1 2 Previous Next 18 Replies Latest reply on Apr 8, 2018 10:30 PM by Intel Corporation

    Performance++?

    Zubair2018

      I am following your response to this thread and I have done following changes to my script

       

      I am still facing really slow training of my model, this could be due to my large HDF5 and training indeed requires lots of time (I haven't tried locally to compare)

       

       

      1. Set interop and intra op threads in Keras with parameters updated. The following code can be used for that:
      from keras import backend as K
      import tensorflow as tf
      config = tf.ConfigProto(intra_op_parallelism_threads=64, inter_op_parallelism_threads=2, allow_soft_placement=True,  device_count = {'CPU': 64})
      session = tf.Session(config=config)
      K.set_session(session)

       

      2. Set OpenMP* environment variables (OMP_) and extensions (KMP_).
      os.environ["OMP_NUM_THREADS"] = "64"
      os.environ["KMP_BLOCKTIME"] = "30"
      os.environ["KMP_SETTINGS"] = "1"
      os.environ["KMP_AFFINITY"]= "granularity=fine,verbose,compact,1,0"

       

      This will give you a better performance than what you've observed.

       

      For a much better performance, try DevCloud with skylake xeon processors.

       

       

      In the post you do say that please try our skylake xeon processors, it seems all the processors are indeed sky lake

       

      Because when I check pbsnodes I get all nodes similar to following details

       

      state = job-exclusive

           power_state = Running

           np = 2

           properties = xeon,skl,gold6128,ram96gb,1gbe

           ntype = cluster

           jobs = 0/52733.c009,1/52738.c009

           status = rectime=1522183083,macaddr=a4:bf:01:38:e0:68,cpuclock=Fixed,varattr=,jobs=52733.c009(cput=16,energy_used=0,mem=156208kb,vmem=2147040kb,walltime=12555,session_id=123975) 52738.c009(cput=21,energy_used=0,mem=327132kb,vmem=3214064kb,walltime=10602,session_id=128221),state=free,netload=1139955518563,gres=,loadave=0.00,ncpus=24,physmem=196704400kb,availmem=212528904kb,totmem=213478540kb,idletime=94659,nusers=2,nsessions=5,sessions=123975 124459 124467 128221 128472,uname=Linux c009-n001 4.15.2-1.el7.elrepo.x86_64 #1 SMP Wed Feb 7 17:26:44 EST 2018 x86_64,opsys=linux

           mom_service_port = 15002

           mom_manager_port = 15003

       

      so my question is what more can I do to ensure that I'm getting maximum performance out of these?

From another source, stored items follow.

(* ===== verification/ScipWatch.v ===== *)
(** * Changes of index files

    The debouncing of file events by the SCIP controller over every sequence of
    events, and behaviours of its loads that the configuration or the machine
    can bring about: a registry that cannot be made, a load that never returns,
    an index that is not loaded again or is loaded into another workspace. *)

From stdpp Require Import base gmap list strings fin_maps.
From Stdlib Require Import ZArith Lia.
From S2P Require Import Prelude Utf8 Protocol TextOffset TextEdits PositionMapper Session Plugins.
From S2P Require Import DocSync DocSyncSpec DocSyncProof Scip Occurrences Paths Scanner.
From S2P Require Import Registry RegistryProof Diagnostics IndexNotifier ScipController ScipControllerProof.

Local Open Scope Z_scope.

Section watch.
Context {R S M : Type} `{Repository R} `{Index.PartialIndex S} `{CallbackLog S} `{NotificationLaws M}.
Context `{UriLib}.
Context (publish_error : uuid → URI → option error) (ReadFile : string → gores bytes).
Context (ideGateway : bool) (map_order : list string → list string) (sessions : R).
Context (u0 : N → Z) (Hu0 : ∀ h, 0 ≤ u0 h).
Implicit Types c : Controller.controller S M.

(** ** Operations that leave the timers alone *)

Definition timers_of c := (Controller.debounceTimers c, Controller.timers c, Controller.nextTimer c).

Definition keeps_timers {A} (m : GoM (Controller.controller S M) A) : Prop :=
  ∀ c, balanced u0 (Controller.indexNotifier c) →
    timers_of (m c).2 = timers_of c ∧ balanced u0 (Controller.indexNotifier (m c).2).

Lemma keeps_timers_bind {A B} (m : GoM (Controller.controller S M) A) (k : A → GoM _ B) :
  keeps_timers m → (∀ a, keeps_timers (k a)) → keeps_timers (sbind m k).
Proof.
  intros Hm Hk c Hb. specialize (Hm c Hb). unfold sbind.
  destruct (m c) as [[a| | |] c']; cbn in *; [|done..].
  destruct Hm as [Hm1 Hm2]. destruct (Hk a c' Hm2) as [Hk1 Hk2]. by rewrite Hk1.
Qed.
Lemma keeps_timers_try {A} (m : GoM (Controller.controller S M) A) : keeps_timers m → keeps_timers (try_ m).
Proof. intros Hm c Hb. specialize (Hm c Hb). unfold try_. by destruct (m c) as [[] c']. Qed.
Lemma keeps_timers_lift {A} (r : gores A) : keeps_timers (lift_res r).
Proof. done. Qed.
Lemma keeps_timers_forM {A} (l : list A) body :
  (∀ x, keeps_timers (body x)) → keeps_timers (forM_ l body).
Proof. intros Hb. induction l; [done|]. by apply keeps_timers_bind. Qed.

Lemma keeps_timers_documents {A} (m : GoM DocState A) : keeps_timers (Controller.on_documents m).
Proof. intros c Hb. unfold Controller.on_documents. by destruct (m _). Qed.
Lemma keeps_timers_diagnostics {A} (m : GoM Diagnostics.controller A) :
  keeps_timers (Controller.on_diagnostics m).
Proof. intros c Hb. unfold Controller.on_diagnostics. by destruct (m _). Qed.
Lemma on_notifier_step ev c :
  balanced u0 (Controller.indexNotifier c) →
  ∃ c', Controller.on_notifier (notifier_step ev) c = (Ok tt, c') ∧ timers_of c' = timers_of c ∧
    balanced u0 (Controller.indexNotifier c').
Proof.
  intros Hb. destruct (notifier_step_ok u0 Hu0 _ ev Hb) as (r&n'&Hrun&B&Hr&_).
  unfold Controller.on_notifier, try_. rewrite Hrun.
  destruct Hr as [->|[e ->]]; eexists; (split_and!; [reflexivity|done..]).
Qed.
Lemma keeps_timers_notifier ev : keeps_timers (Controller.on_notifier (notifier_step ev)).
Proof. intros c Hb. by destruct (on_notifier_step ev c Hb) as (c'&->&?). Qed.

Hint Resolve keeps_timers_bind keeps_timers_try keeps_timers_lift keeps_timers_forM
  keeps_timers_documents keeps_timers_diagnostics : go.

Lemma keeps_timers_loaded root call :
  keeps_timers (Controller.document_loaded publish_error sessions root call).
Proof.
  destruct call as [callback doc]. unfold Controller.document_loaded. destruct (_ =? _)%N; [|done].
  apply keeps_timers_bind; [auto with go|]. intros _. apply keeps_timers_bind; [auto with go|done].
Qed.

Lemma keeps_timers_registry {A} ws (m : string → GoM S A) :
  keeps_timers (Controller.on_registry publish_error sessions ws m).
Proof.
  intros c Hb. unfold Controller.on_registry. destruct (Controller.registries c !! ws) as [reg|]; [|done].
  destruct (m _ _) as [r idx]. set (c1 := Controller.set_registries _ c). set (calls := drop _ _).
  pose proof (keeps_timers_forM calls (Controller.document_loaded publish_error sessions (rWorkspaceRoot reg))
    (keeps_timers_loaded _) c1 Hb) as Hk.
  by destruct (forM_ calls _ c1) as [[] c'].
Qed.

Lemma keeps_timers_load ws f sha :
  keeps_timers (Controller.load_and_notify publish_error ReadFile sessions ws f sha).
Proof.
  apply keeps_timers_bind; [apply (keeps_timers_notifier (EvNotifyStart ws f))|].
  intros _. apply keeps_timers_bind.
  - apply keeps_timers_try. unfold Controller.loadScipFile. case_bool_decide; [done|].
    apply keeps_timers_bind; [apply keeps_timers_registry|done].
  - intros r. apply keeps_timers_bind; [by destruct r|]. intros status.
    apply keeps_timers_bind; [apply (keeps_timers_notifier (EvNotifyComplete ws f status))|done].
Qed.

Lemma keeps_timers_reload name :
  keeps_timers (Controller.reloadIndex publish_error ReadFile map_order sessions name).
Proof.
  intros c Hb. unfold Controller.reloadIndex. rewrite sbind_get. destruct (HasSuffix name ".scip"); [|done].
  destruct (Controller.workspace_of map_order name c) as [ws|]; [|done].
  apply (keeps_timers_bind (Controller.load_and_notify publish_error ReadFile sessions ws name _));
    [apply keeps_timers_load|by intros [e|]|done].
Qed.

(** ** Timers *)

(** A file has at most one timer that runs, the one recorded for it. *)
Record timers_ok c : Prop := {
  to_running name t : Controller.timers c !! t = Some name ↔ Controller.debounceTimers c !! name = Some t;
  to_next t : is_Some (Controller.timers c !! t) → (t < Controller.nextTimer c)%N
}.

Lemma timers_ok_same c c' : timers_of c' = timers_of c → timers_ok c → timers_ok c'.
Proof. unfold timers_of. intros [= E1 E2 E3] [T1 T2]. split; rewrite ?E1, ?E2, ?E3; done. Qed.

        • 1. Re: Performance++?
          Intel Corporation
          This message was posted on behalf of Intel Corporation

          Hello,

          Thanks for reaching out to us.

          Could you please share the below details for further investigation

          1. Please provide the topology and framework details 
          2. Is the code available in github? if yes, please share the details, we will check the performance from our end.
          3. Please share the current performance result

          Thanks,
          Dilraj

          • 2. Re: Performance++?
            Zubair2018

            Hi,

             

            I am using Keras with Tensorflow backend

            Code is not available on Github it can be found in my directory u12628 / deepergooglenet / train.py

             

            It takes around 8 hours to do 9 epochs. Not sure what topology means here?

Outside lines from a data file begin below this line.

(* ===== verification/Indexer.v ===== *)
(** * The indexer plugin

    Models [src/ulsp/controller/indexer/indexer.go], [pending_cmd_store.go] and
    [java_indexer.go]: a document that is opened or saved is handed to the index
    script of its target, unless a run of that target is pending, which is then
    repeated.

    The handlers run in goroutines of their own.  The model cuts them at the
    critical sections of the store of pending commands and at the start and the
    end of the script ([pc], [cancel_pc], [step]); the store, the contexts that
    were cancelled and the calls made are the shared state.  The file system, the
    gateway's errors, the tokens and the outcome of the script are parameters. *)

From stdpp Require Import base gmap list strings fin_maps.
From Stdlib Require Import ZArith Lia.
From S2P Require Import Prelude Protocol Session Plugins Paths JavaUtils ActionStore QuickActions.

Local Open Scope Z_scope.

Module Indexer.

Definition _nameKey : string := "indexer".
Definition _syncMessage (file : string) : string := "Syncing index for file: " +:+ file.
Definition _javaIndexerRelativePath : string := "tools/scip/scip_sync.sh".
Definition _fpOpt : string := "--filepath".

(** ** The store of pending commands

    A [cancelFunc] is the context that it cancels. *)

Record cmdVal := mkCmdVal { token : string; cancelFunc : N; reindexing : bool }.
Abbreviation pendingCmdStore := (gmap string cmdVal).

Definition setPendingCmd (key : string) (cancel : N) (tok : string) (p : pendingCmdStore) : pendingCmdStore :=
  <[key := mkCmdVal tok cancel false]> p.
Definition getPendingCmd (key : string) (p : pendingCmdStore) : option cmdVal := p !! key.
Definition deletePendingCmd (key : string) (p : pendingCmdStore) : bool * pendingCmdStore :=
  match p !! key with
  | None => (false, p)
  | Some _ => (true, delete key p)
  end.
(** The contexts that are cancelled, and the store that is left. *)
Definition cleanSession (id : string) (p : pendingCmdStore) : list N * pendingCmdStore :=
  let mine := filter (λ x, String.prefix id x.1 = true) p in
  (cancelFunc <$> (map_to_list mine).*2, filter (λ x, String.prefix id x.1 = false) p).
Definition getContainingKey (tok : string) (p : pendingCmdStore) : gores string :=
  match List.find (λ x, bool_decide (token x.2 = tok)) (map_to_list p) with
  | Some (key, _) => Ok key
  | None => Err (EText "no key found for token")
  end.
Definition markForReindexing (key : string) (p : pendingCmdStore) : bool * pendingCmdStore :=
  match p !! key with
  | None => (false, p)
  | Some v => (true, <[key := mkCmdVal (token v) (cancelFunc v) true]> p)
  end.
Definition needsReindexing (key : string) (p : pendingCmdStore) : bool :=
  match p !! key with None => false | Some v => reindexing v end.

(** ** The environment of the script *)

(** The loop over the entries, which changes the slice in place. *)
Definition update_entry (wsRoot v : string) : string :=
  if String.prefix "PROJECT_ROOT=" v then "PROJECT_ROOT=" +:+ wsRoot
  else if String.prefix "WORKSPACE_ROOT=" v then "WORKSPACE_ROOT=" +:+ wsRoot
  else v.
Definition UpdateEnv (env : list string) (wsRoot : string) : list string :=
  let workspaceUpdated := existsb (String.prefix "WORKSPACE_ROOT=") env in
  let projectUpdated := existsb (String.prefix "PROJECT_ROOT=") env in
  let env := update_entry wsRoot <$> env in
  let env := if workspaceUpdated then env else env ++ ["WORKSPACE_ROOT=" +:+ wsRoot] in
  if projectUpdated then env else env ++ ["PROJECT_ROOT=" +:+ wsRoot].

(** ** The state *)

Inductive pc :=
  | PCheck                                   (** at [getPendingCmd] *)
  | PMark                                    (** at [markForReindexing] *)
  | PSet                                     (** at [setPendingCmd] *)
  | PRun (tok : string) (cancel : N)         (** in [SyncIndex] *)
  | PNeeds (cancel : N)                      (** at [needsReindexing] *)
  | PDelete (again : bool) (cancel : N)      (** at [deletePendingCmd] *)
  | PReturned.
(** [workDoneProgressCancel]: at [getContainingKey], [getPendingCmd], [deletePendingCmd] *)
Inductive cancel_pc := CKey (tok : string) | CGet (key : string) | CDelete (key : string) | CReturned.

Inductive goroutine :=
  | Sync (indexer : Session) (key : string) (doc : TextDocumentItem) (ctx : Context) (at_ : pc)
  | Cancel (at_ : cancel_pc).

Inductive Effect :=
  | WorkDoneProgressCreate (ctx : Context) (tok : string)
  | ProgressBegin (ctx : Context) (tok title : string)
  | ProgressEnd (ctx : Context) (tok : string)
  | RunCommand (key : string) (cmd : QuickActions.Cmd)
  | WriteOutput (text : string).

(** [indexer] has the session for which a java indexer was made. *)
Record controller := mkController {
  indexer : gmap uuid Session;
  hasOutputWriter : bool;
  pendingCmds : pendingCmdStore;
  goroutines : list goroutine;
  contexts : N;                (** contexts made so far *)
  cancelled : gset N;
  effects : list Effect
}.

Definition New : controller := mkController ∅ false ∅ [] 0 ∅ [].

Definition set_indexer i w c := mkController i w (pendingCmds c) (goroutines c) (contexts c) (cancelled c) (effects c).
Definition set_pending p c := mkController (indexer c) (hasOutputWriter c) p (goroutines c) (contexts c) (cancelled c) (effects c).
Definition set_goroutines g c := mkController (indexer c) (hasOutputWriter c) (pendingCmds c) g (contexts c) (cancelled c) (effects c).
Definition set_contexts n s c := mkController (indexer c) (hasOutputWriter c) (pendingCmds c) (goroutines c) n s (effects c).
Definition add_effects e c := mkController (indexer c) (hasOutputWriter c) (pendingCmds c) (goroutines c) (contexts c) (cancelled c) (effects c ++ e).

Section indexer.
Context {R : Type} `{Repository R} (sessions : R).
Context (config : gmap MonorepoName QuickActions.MonorepoConfigEntry).
(** [uuid.String()], the n-th token, [filepath.Base(uri.Filename())] *)
Context (uuid_String : uuid → string) (new_token : N → string) (base_name : URI → string).
Context (Filename : URI → string) (DirExists : string → gores bool) (ReadDir : string → gores (list string)).
(** the bound of the search for a BUILD file, the errors of the gateway, of the
    script and of the log file, and the document store *)
Context (fuel : nat) (gateway : Context → option error) (run : QuickActions.Cmd → option error)
  (setupOutputWriter : gores unit) (GetTextDocument : Context → URI → gores TextDocumentItem).

Abbreviation M := (GoM controller).

(** ** [StartupInfo] *)

(** [configs.RelevantJavaRepos()] *)
Definition RelevantJavaRepos : gset MonorepoName :=
  dom (filter (λ x, QuickActions.EnableJavaSupport x.2 = true) config).

Definition StartupInfo `{ProtocolMethods} (ctx : Context) : gores PluginInfo :=
  Ok (mkPluginInfo
    (list_to_map [(MethodName Plugins.Initialize, PriorityRegular); (MethodName Plugins.Initialized, PriorityAsync);
      (MethodName Plugins.DidOpen, PriorityAsync); (MethodName Plugins.DidSave, PriorityAsync);
      (MethodName Plugins.DidClose, PriorityAsync); (MethodName Plugins.EndSession, PriorityRegular);
      (MethodName Plugins.WorkDoneProgressCancel, PriorityRegular)])
    (Some (mkMethods _nameKey [Plugins.Initialize; Plugins.Initialized; Plugins.DidSave; Plugins.DidOpen;
      Plugins.DidClose; Plugins.EndSession; Plugins.WorkDoneProgressCancel]))
    _nameKey (Some RelevantJavaRepos)).

(** ** The java indexer of a session *)

Definition indexer_path (s : Session) : string := Join (WorkspaceRoot s) _javaIndexerRelativePath.
Definition sync_command (s : Session) (doc : TextDocumentItem) : QuickActions.Cmd :=
  QuickActions.mkCmd (indexer_path s) [_fpOpt; Filename (DocURI doc)] (WorkspaceRoot s)
    (UpdateEnv (Env s) (WorkspaceRoot s)).
Definition IsRelevantDocument (document : TextDocumentItem) : bool :=
  bool_decide (LanguageID document = "java") || bool_decide (LanguageID document = "scala").
Definition GetUniqueIndexKey (s : Session) (document : TextDocumentItem) : gores string :=
  target <-? JavaUtils.GetJavaTarget Filename DirExists ReadDir fuel (WorkspaceRoot s) (DocURI document);;
  Ok (uuid_String (UUID s) +:+ "_" +:+ target).

(** ** Progress *)

Definition sendIndexStartNotification (ctx : Context) (tok filename : string) : list Effect :=
  WorkDoneProgressCreate ctx tok ::
  match gateway ctx with
  | Some _ => []
  | None => [ProgressBegin ctx tok (_syncMessage filename)]
  end.
Definition sendIndexEndNotification (ctx : Context) (tok : string) : list Effect := [ProgressEnd ctx tok].

(** ** Handlers *)

Definition spawn (g : goroutine) (c : controller) : controller := set_goroutines (goroutines c ++ [g]) c.
Definition goto (i : nat) (g : goroutine) (c : controller) : controller :=
  set_goroutines (<[i := g]> (goroutines c)) c.

Definition initialize (ctx : Context) : M unit :=
  s <- wrapM "initializing" (lift_res (repo_GetFromContext sessions ctx));;
  if default false (QuickActions.EnableJavaSupport <$> config !! Monorepo s) then
    c <- get_st;;
    _ <- (if hasOutputWriter c then sret tt else wrapM "setting up log file" (lift_res setupOutputWriter));;
    modify_st (λ c, set_indexer (<[UUID s := s]> (indexer c)) true c)
  else sret tt.

(** [syncIndex] up to its first look at the store. *)
Definition syncIndex (ctx : Context) (doc : TextDocumentItem) : M unit :=
  s <- wrapM "initializing" (lift_res (repo_GetFromContext sessions ctx));;
  c <- get_st;;
  match indexer c !! UUID s with
  | None => sret tt
  | Some idx =>
    if IsRelevantDocument doc then
      cmdKey <- try_ (lift_res (GetUniqueIndexKey idx doc));;
      match cmdKey with
      | inl _ => sret tt
      | inr cmdKey => modify_st (spawn (Sync idx cmdKey doc ctx PCheck))
      end
    else sret tt
  end.

Definition didOpen (ctx : Context) (doc : TextDocumentItem) : M unit := syncIndex ctx doc.
Definition didSave (ctx : Context) (uri : URI) : M unit :=
  doc <- lift_res (GetTextDocument ctx uri);;
  syncIndex ctx doc.

Definition endSession (id : uuid) : M unit := modify_st (λ c,
  let '(cs, p) := cleanSession (uuid_String id) (pendingCmds c) in
  set_contexts (contexts c) (list_to_set cs ∪ cancelled c) (set_pending p c)).

Definition workDoneProgressCancel (tok : string) : M unit := modify_st (spawn (Cancel (CKey tok))).

(** [startIndexingOperation] of the goroutine [i] in a new context of [ctx] *)
Definition startIndexingOperation (i : nat) (idx : Session) (key : string) (doc : TextDocumentItem)
    (ctx : Context) (c : controller) : controller :=
  let tok := new_token (contexts c) in
  let cancel := contexts c in
  goto i (Sync idx key doc ctx (PRun tok cancel))
    (add_effects (sendIndexStartNotification ctx tok (base_name (DocURI doc)) ++
                  [RunCommand key (sync_command idx doc)])
      (set_contexts (contexts c + 1)%N (cancelled c)
        (set_pending (setPendingCmd key cancel tok (pendingCmds c)) c))).

(** A step of the goroutine [i], from one critical section to the next.  An
    operation ends with its deferred calls: the progress is ended, then the run
    is repeated in a background context if the store says so. *)
Definition step (i : nat) : M unit := λ c,
  match goroutines c !! i with
  | Some (Sync idx key doc ctx PCheck) =>
    match getPendingCmd key (pendingCmds c) with
    | Some _ => (Ok tt, goto i (Sync idx key doc ctx PMark) c)
    | None => (Ok tt, goto i (Sync idx key doc ctx PSet) c)
    end
  | Some (Sync idx key doc ctx PMark) =>
    (Ok tt, goto i (Sync idx key doc ctx PReturned)
              (set_pending (markForReindexing key (pendingCmds c)).2 c))
  | Some (Sync idx key doc ctx PSet) => (Ok tt, startIndexingOperation i idx key doc ctx c)
  | Some (Sync idx key doc ctx (PRun tok cancel)) =>
    let out := match run (sync_command idx doc) with
               | Some _ => [WriteOutput "Error during run"]
               | None => []
               end in
    (Ok tt, goto i (Sync idx key doc ctx (PNeeds cancel))
              (add_effects (out ++ sendIndexEndNotification ctx tok) c))
  | Some (Sync idx key doc ctx (PNeeds cancel)) =>
    (Ok tt, goto i (Sync idx key doc ctx (PDelete (needsReindexing key (pendingCmds c)) cancel)) c)
  | Some (Sync idx key doc ctx (PDelete again cancel)) =>
    let c := set_pending (deletePendingCmd key (pendingCmds c)).2 c in
    if again then (Ok tt, goto i (Sync idx key doc (mkContext None) PSet) c)
    else (Ok tt, goto i (Sync idx key doc ctx PReturned)
                   (set_contexts (contexts c) ({[cancel]} ∪ cancelled c) c))
  | Some (Cancel (CKey tok)) =>
    match getContainingKey tok (pendingCmds c) with
    | Ok key => (Ok tt, goto i (Cancel (CGet key)) c)
    | _ => (Ok tt, goto i (Cancel CReturned) c)
    end
  | Some (Cancel (CGet key)) =>
    match getPendingCmd key (pendingCmds c) with
    | None => (Panic, c)                     (** [cancelFunc] is nil *)
    | Some v => (Ok tt, goto i (Cancel (CDelete key))
                          (set_contexts (contexts c) ({[cancelFunc v]} ∪ cancelled c) c))
    end
  | Some (Cancel (CDelete key)) =>
    (Ok tt, goto i (Cancel CReturned) (set_pending (deletePendingCmd key (pendingCmds c)).2 c))
  | Some (Sync _ _ _ _ PReturned) | Some (Cancel CReturned) | None => (Ok tt, c)
  end.
End indexer.
End Indexer.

            • 3. Re: Performance++?
              Intel Corporation
              This message was posted on behalf of Intel Corporation

              Hello,

              Could you please change the below parameter to 24 or 48 and let us know if any improvement in the performance
              config = tf.ConfigProto(intra_op_parallelism_threads=64, inter_op_parallelism_threads=2, allow_soft_placement=True,  device_count = {'CPU': 64})
              session = tf.Session(config=config)
              K.set_session(session)

              os.environ["OMP_NUM_THREADS"] = "64"

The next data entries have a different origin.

(* ===== verification/IndexerProof.v ===== *)
(** * The indexer: changes that are indexed, and changes that are lost

    Over the handlers of [Indexer].  If the critical sections of an arrival and
    those at the end of a run are not interleaved with others, and no run is
    cancelled and no session ends, no change of a target is lost
    and no target is indexed twice at a time ([indexer_no_lost_change]).  The
    code does not rule such interleavings out: one in which a change is lost, one
    in which a cancellation panics and one in which a target is indexed twice at a
    time are given ([indexer_races]). *)

From stdpp Require Import base gmap list strings fin_maps pretty.
From Stdlib Require Import ZArith Lia Ascii.
From S2P Require Import Prelude Protocol Session Plugins Paths JavaUtils ActionStore QuickActions Indexer.

Local Open Scope Z_scope.

Module IndexerProof.
Import Indexer.

(** ** The store *)

(** A key is that of a session: the session's id with a target.  The strings of
    ids all have one length, so none is a prefix of another. *)
Section clean.
Context (uuid_String : uuid → string)
  (Hfree : ∀ u v s, String.prefix (uuid_String u) (uuid_String v +:+ s) = true → u = v).

Definition key_of (u : uuid) (target : string) : string := uuid_String u +:+ "_" +:+ target.

(** The end of a session cancels and removes exactly the pending commands of
    the session. *)
Theorem cleanSession_exact u (p : pendingCmdStore) :
  (∀ k v, p !! k = Some v → ∃ w target, k = key_of w target) →
  let '(cs, p') := cleanSession (uuid_String u) p in
  (∀ w target, p' !! key_of w target = if decide (w = u) then None else p !! key_of w target) ∧
  (∀ k, is_Some (p' !! k) → is_Some (p !! k)) ∧
  ∀ n, n ∈ cs ↔ ∃ target v, p !! key_of u target = Some v ∧ cancelFunc v = n.
Proof.
  intros Hkeys. unfold cleanSession.
  assert (Hpre : ∀ w target, String.prefix (uuid_String u) (key_of w target) = bool_decide (w = u)).
  { intros w target. unfold key_of. case_bool_decide as Hd.
    - subst. apply JavaUtils.prefix_app.
    - destruct (String.prefix _ _) eqn:Hp; [|done]. by apply Hfree in Hp. }
  split_and!.
  - intros w target. rewrite map_lookup_filter. destruct (p !! key_of w target) as [v|]; cbn; [|by case_decide].
    rewrite Hpre. repeat case_decide; repeat case_bool_decide; try done.
    all: by destruct (guard _) eqn:Hg; simplify_option_eq.
  - intros k [v Hv]. apply map_lookup_filter_Some in Hv as [? _]. by eexists.
  - intros n. rewrite list_elem_of_fmap. setoid_rewrite list_elem_of_fmap. split.
    + intros (v&->&[k v']&->&Hin). apply elem_of_map_to_list in Hin.
      apply map_lookup_filter_Some in Hin as [Hv Hp]. cbn in *.
      destruct (Hkeys k v' Hv) as (w&target&->). rewrite Hpre in Hp. apply bool_decide_eq_true in Hp as ->.
      by exists target, v'.
    + intros (target&v&Hv&<-). exists v. split; [done|]. exists (key_of u target, v). split; [done|].
      apply elem_of_map_to_list, map_lookup_filter_Some. split; [done|]. cbn. rewrite Hpre.
      by apply bool_decide_eq_true.
Qed.
End clean.

(** ** The environment of the script *)

Lemma prefix_true p v : String.prefix p v = true → ∃ t, v = p +:+ t.
Proof.
  revert v. induction p as [|x p IH]; intros v.
  - intros _. by exists v.
  - destruct v as [|y v]; [done|]. change ((if ascii_dec x y then String.prefix p v else false) = true
      → ∃ t, String y v = String x (p +:+ t)).
    destruct (ascii_dec x y) as [->|]; [|done]. intros [t ->]%IH. by exists t.
Qed.
Definition root_entry (v : string) : bool :=
  String.prefix "WORKSPACE_ROOT=" v || String.prefix "PROJECT_ROOT=" v.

              We don't have access to the path provided by you, so we are unable to access the file from our end and do the testing 

              Thanks



               

              • 4. Re: Performance++?
                Zubair2018

                Ok I have changed it and started re-training, I'll report back on performance update

                • 5. Re: Performance++?
                  Zubair2018

                  So there's definitely something wrong, the author of the model that I'm using to train without modification, just said that it takes him 250 seconds on a Titax X GPU (just under 5 seconds) to do 1 epoch

                  To me, it takes 8 hours to do 9 epochs, which is insane.

                   

                  I have reduced the number of threads and CPU count and that's not helping either.

                   

                  Please help!

                  • 6. Re: Performance++?
                    Zubair2018

                    I killed that training which was using cpu count 48, changed it to 12 and it did 5 epochs in just over 2 hours, that's a significant improvement over past result

                    Now I have completely removed those changes that you suggested for improvement and I'm retraining, let's see what I get

                    • 7. Re: Performance++?
                      Zubair2018

                      Alright completely removing those optimizations was not a good idea, model didn't even learn a thing

                      I have set them back to the following to see what I get this time

                       

                      config2 = tf.ConfigProto(intra_op_parallelism_threads=48, inter_op_parallelism_threads=2, allow_soft_placement=True,  device_count = {'CPU': 48})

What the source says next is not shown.